Hello, dear friend, you can consult us at any time if you have any questions, add WeChat: THEend8_
CS 124 Project 5
Due on Gradescope by Wednesday, May 5th
For this project, you will hash the 1000+ objects from your data set. You will experiment to see
what size hash table, collision detection algorithm, hash function, and key work best for your
data.
Implement
- You should have your 1000+ objects stored in a vector.
- Insert your objects into two hash tables:
1) One with separate chaining.
2) One with non-linear probing. You can choose quadratic probing, exponential probing, or
double hashing. I recommend that you make a copy of the LinearProbing class and modify it.
- Calculations for each hash table:
a) Record the number of hash elements you look at (read) for each insertion. What is the
maximum and average number of reads?
b) Create four more hash tables of varying sizes (all of which should be greater than the size
of your data set) and see what happens to the number of reads you record. Your program
should create five separate chaining and five probing hash tables. For the probing hash
tables, what is the size after inserting all of your elements? Which hash table size is best for
the data set?
c) For separate chaining and probing, create a hash table with a different hash function, a
hash table with a different getKey function, and a hash table with both functions changed. You
should use the table size that is best for your data set, as determined in the previous part.
See what happens to the numbers of reads you record. What is the effect on the placement of
elements in the hash table? Which hash/getKey combination is best for your data set?
d) Consider how removing and searching compares with inserting, in terms of number of
hash elements read. Would they read more, less, or the same?
e) Include graphs of your read data and answers to all of the above questions in your report.
- How often would each of the three operations (inserting, removing, searching) typically be
used with your data set? Which hash collision method works best for your data set? Why?
Include answers to these questions in your report.
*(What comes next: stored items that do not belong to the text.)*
(** Two inputs that agree on the query at position [i] and on the keys and
    values at positions up to [i] give the same row [i]. *)
Lemma parallel_rows_agree (B H N S Dh Dv i : nat)
    (q k v q' k' v' : Tensor R) (g : option (Tensor R)) :
  shape q = [B; H; N; Dh] -> shape k = [B; H; S; Dh] ->
  shape v = [B; H; S; Dv] ->
  shape q' = [B; H; N; Dh] -> shape k' = [B; H; S; Dh] ->
  shape v' = [B; H; S; Dv] ->
  valid_gammas H g -> (i < N)%nat ->
  (forall b h d, (b < B)%nat -> (h < H)%nat -> (d < Dh)%nat ->
     get q [b; h; i; d] = get q' [b; h; i; d]) ->
  (forall b h j d,
     (b < B)%nat -> (h < H)%nat -> (j <= i)%nat -> (j < S)%nat ->
     (d < Dh)%nat -> get k [b; h; j; d] = get k' [b; h; j; d]) ->
  (forall b h j d,
     (b < B)%nat -> (h < H)%nat -> (j <= i)%nat -> (j < S)%nat ->
     (d < Dv)%nat -> get v [b; h; j; d] = get v' [b; h; j; d]) ->
  exists out out',
    (forall nw, exists w, retention_parallel q k v g nw = Some (out, w)) /\
    (forall nw, exists w, retention_parallel q' k' v' g nw = Some (out', w)) /\
    forall b h d, (b < B)%nat -> (h < H)%nat -> (d < Dv)%nat ->
      get out [b; h; i; d] = get out' [b; h; i; d].
Proof.
  intros Hq Hk Hv Hq' Hk' Hv' Hg Hi Eq Ek Ev.
  destruct (retention_parallel_spec B H N S Dh Dv q k v g Hq Hk Hv Hg)
    as (out & w & Hpar & _ & _ & Hw & Hout).
  destruct (retention_parallel_spec B H N S Dh Dv q' k' v' g Hq' Hk' Hv' Hg)
    as (out' & w' & Hpar' & _ & _ & Hw' & Hout').
  assert (Hgam : gammas_or_default g q = gammas_or_default g q').
  { apply gammas_or_default_dim. unfold dim. rewrite Hq, Hq'. reflexivity. }
  exists out, out'. split; [|split].
  - intros nw. eexists. apply Hpar.
  - intros nw. eexists. apply Hpar'.
  - intros b h d Hb Hh Hd.
    rewrite Hout, Hout' by assumption.
    apply Rsum_ext. intros j Hj.
    rewrite Hw, Hw' by assumption. rewrite <- Hgam.
    unfold decay_mask_spec. destruct (Nat.leb_spec j i) as [Hle|Hgt].
    + rewrite (Ev b h j d) by assumption. f_equal. f_equal.
      apply Rsum_ext. intros e He.
      rewrite Eq, (Ek b h j e) by assumption. reflexivity.
    + lra.
Qed.


(** Row [i] of the parallel kernel only reads the query at position [i] and
    the keys and values at positions up to [i]: changing the inputs at any
    later position leaves it as it is. *)
Theorem parallel_kernel_causal (B H N S Dh Dv i : nat)
    (q k v q' k' v' : Tensor R) (g : option (Tensor R)) :
  shape q = [B; H; N; Dh] -> shape k = [B; H; S; Dh] ->
  shape v = [B; H; S; Dv] ->
  shape q' = [B; H; N; Dh] -> shape k' = [B; H; S; Dh] ->
  shape v' = [B; H; S; Dv] ->
  valid_gammas H g -> (i < N)%nat ->
  (forall b h d, (b < B)%nat -> (h < H)%nat -> (d < Dh)%nat ->
     get q [b; h; i; d] = get q' [b; h; i; d]) ->
  (forall b h j d,
     (b < B)%nat -> (h < H)%nat -> (j <= i)%nat -> (j < S)%nat ->
     (d < Dh)%nat -> get k [b; h; j; d] = get k' [b; h; j; d]) ->
  (forall b h j d,
     (b < B)%nat -> (h < H)%nat -> (j <= i)%nat -> (j < S)%nat ->
     (d < Dv)%nat -> get v [b; h; j; d] = get v' [b; h; j; d]) ->
  exists out out',
    (forall nw, exists w, retention_parallel q k v g nw = Some (out, w)) /\
    (forall nw, exists w, retention_parallel q' k' v' g nw = Some (out', w)) /\
    forall b h d, (b < B)%nat -> (h < H)%nat -> (d < Dv)%nat ->
      get out [b; h; i; d] = get out' [b; h; i; d].
Proof.
  intros. apply (parallel_rows_agree B H N S Dh Dv i q k v q' k' v' g);
    assumption.
Qed.

Lemma parallel_kernel_causal_witness :
  let x := full [1; 1; 2; 1]%nat 1 in
  let x' := mkTensor [1; 1; 2; 1]%nat
              (ix4 0 (fun _ _ n _ => if (n =? 0)%nat then 1 else 5)) in
  (shape x = [1; 1; 2; 1]%nat /\ shape x' = [1; 1; 2; 1]%nat /\
   valid_gammas 1 None /\ (0 < 2)%nat) /\
  exists out out',
    (forall nw, exists w, retention_parallel x x x None nw = Some (out, w)) /\
    (forall nw, exists w,
       retention_parallel x' x' x' None nw = Some (out', w)) /\
    get out [0; 0; 0; 0]%nat = get out' [0; 0; 0; 0]%nat.
Proof.
  intros x x'. split; [repeat split; lia|].
  assert (Hsame : forall b h j d, (j <= 0)%nat ->
            get x [b; h; j; d] = get x' [b; h; j; d]).
  { intros b h j d Hj. assert (j = 0)%nat as -> by lia. reflexivity. }
  destruct (parallel_kernel_causal 1 1 2 2 1 1 0 x x x x' x' x' None
              eq_refl eq_refl eq_refl eq_refl eq_refl eq_refl I)
    as (out & out' & Hr & Hr' & Hrow); try lia.
  - intros b h d _ _ _. apply Hsame. lia.
  - intros b h j d _ _ Hj _ _. apply Hsame, Hj.
  - intros b h j d _ _ Hj _ _. apply Hsame, Hj.
  - exists out, out'. split; [exact Hr|]. split; [exact Hr'|].
    apply Hrow; lia.
Defined.

(** The weights the parallel kernel returns give no weight to a key ahead
    of the query, and the plain query-key similarity to the key at the
    position of the query. *)
Theorem weights_lower_triangular (B H N S Dh Dv : nat)
    (q k v : Tensor R) (g : option (Tensor R)) :
  shape q = [B; H; N; Dh] -> shape k = [B; H; S; Dh] ->
  shape v = [B; H; S; Dv] -> valid_gammas H g ->
  exists out w,
    retention_parallel q k v g true = Some (out, Some w) /\
    forall b h i j, (b < B)%nat -> (h < H)%nat -> (i < N)%nat -> (j < S)%nat ->
      ((i < j)%nat -> get w [b; h; i; j] = 0) /\
      (i = j -> get w [b; h; i; j] =
                Rsum Dh (fun d => get q [b; h; i; d] * get k [b; h; j; d])).
Proof.
  intros Hq Hk Hv Hg.
  destruct (retention_parallel_spec B H N S Dh Dv q k v g Hq Hk Hv Hg)
    as (out & w & Hpar & _ & _ & Hw & _).
  exists out, w. split; [apply (Hpar true)|].
  intros b h i j Hb Hh Hi Hj. rewrite Hw by assumption.
  unfold decay_mask_spec. split.
  - intros Hlt. destruct (Nat.leb_spec j i); [lia | lra].
  - intros ->. rewrite Nat.leb_refl, Nat.sub_diag. simpl. lra.
Qed.


Lemma weights_lower_triangular_witness :
  let x := mkTensor [1; 1; 2; 1]%nat (ix4 0 (fun _ _ n _ => 1 + INR n)) in
  (shape x = [1; 1; 2; 1]%nat /\ valid_gammas 1 None) /\
  exists out w,
    retention_parallel x x x None true = Some (out, Some w) /\
    get w [0; 0; 0; 1]%nat = 0.
Proof.
  intros x. split; [split; [reflexivity | exact I]|].
  destruct (weights_lower_triangular 1 1 2 2 1 1 x x x None
              eq_refl eq_refl eq_refl I) as (out & w & Hrun & Hw).
  exists out, w. split; [exact Hrun|].
  apply (Hw 0%nat 0%nat 0%nat 1%nat); lia.
Defined.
- You must submit your .cpp and header file(s), your data file(s), and your report. Your source
files should include file output of all the read counts collected from the prompts above. Your
report must be submitted in PDF format.
Extra Credit
For up to 10 points extra credit (at the grader’s discretion), you can:
- Use timers to see how long it takes you to insert/find elements in the hash tables.
- Compare those times with the time it takes to insert/find elements stored in other data
structures (e.g. an unsorted vector, a sorted vector, a binary search tree, an AVL tree, a splay
tree, a heap, etc.) The more structures you include, the better!
Grading
The project is out of 80 points.
5 pts Program compiles and runs.
5 pts Code style. Readable, naming style is consistent, comments where appropriate.
5 pts Hashed at least 1000 objects using separate chaining.
15 pts Hashed at least 1000 objects using non-linear probing.
5 pts Used at least 5 different hash table sizes, as specified above.
15 pts Used two hash functions and getKey functions, as specified above.
10 pts Recorded the number of reads for each type of hashing.
15 pts Analyzed the results and wrote about everything outlined above.
5 pts Report: professional, grammatically correct, cites sources.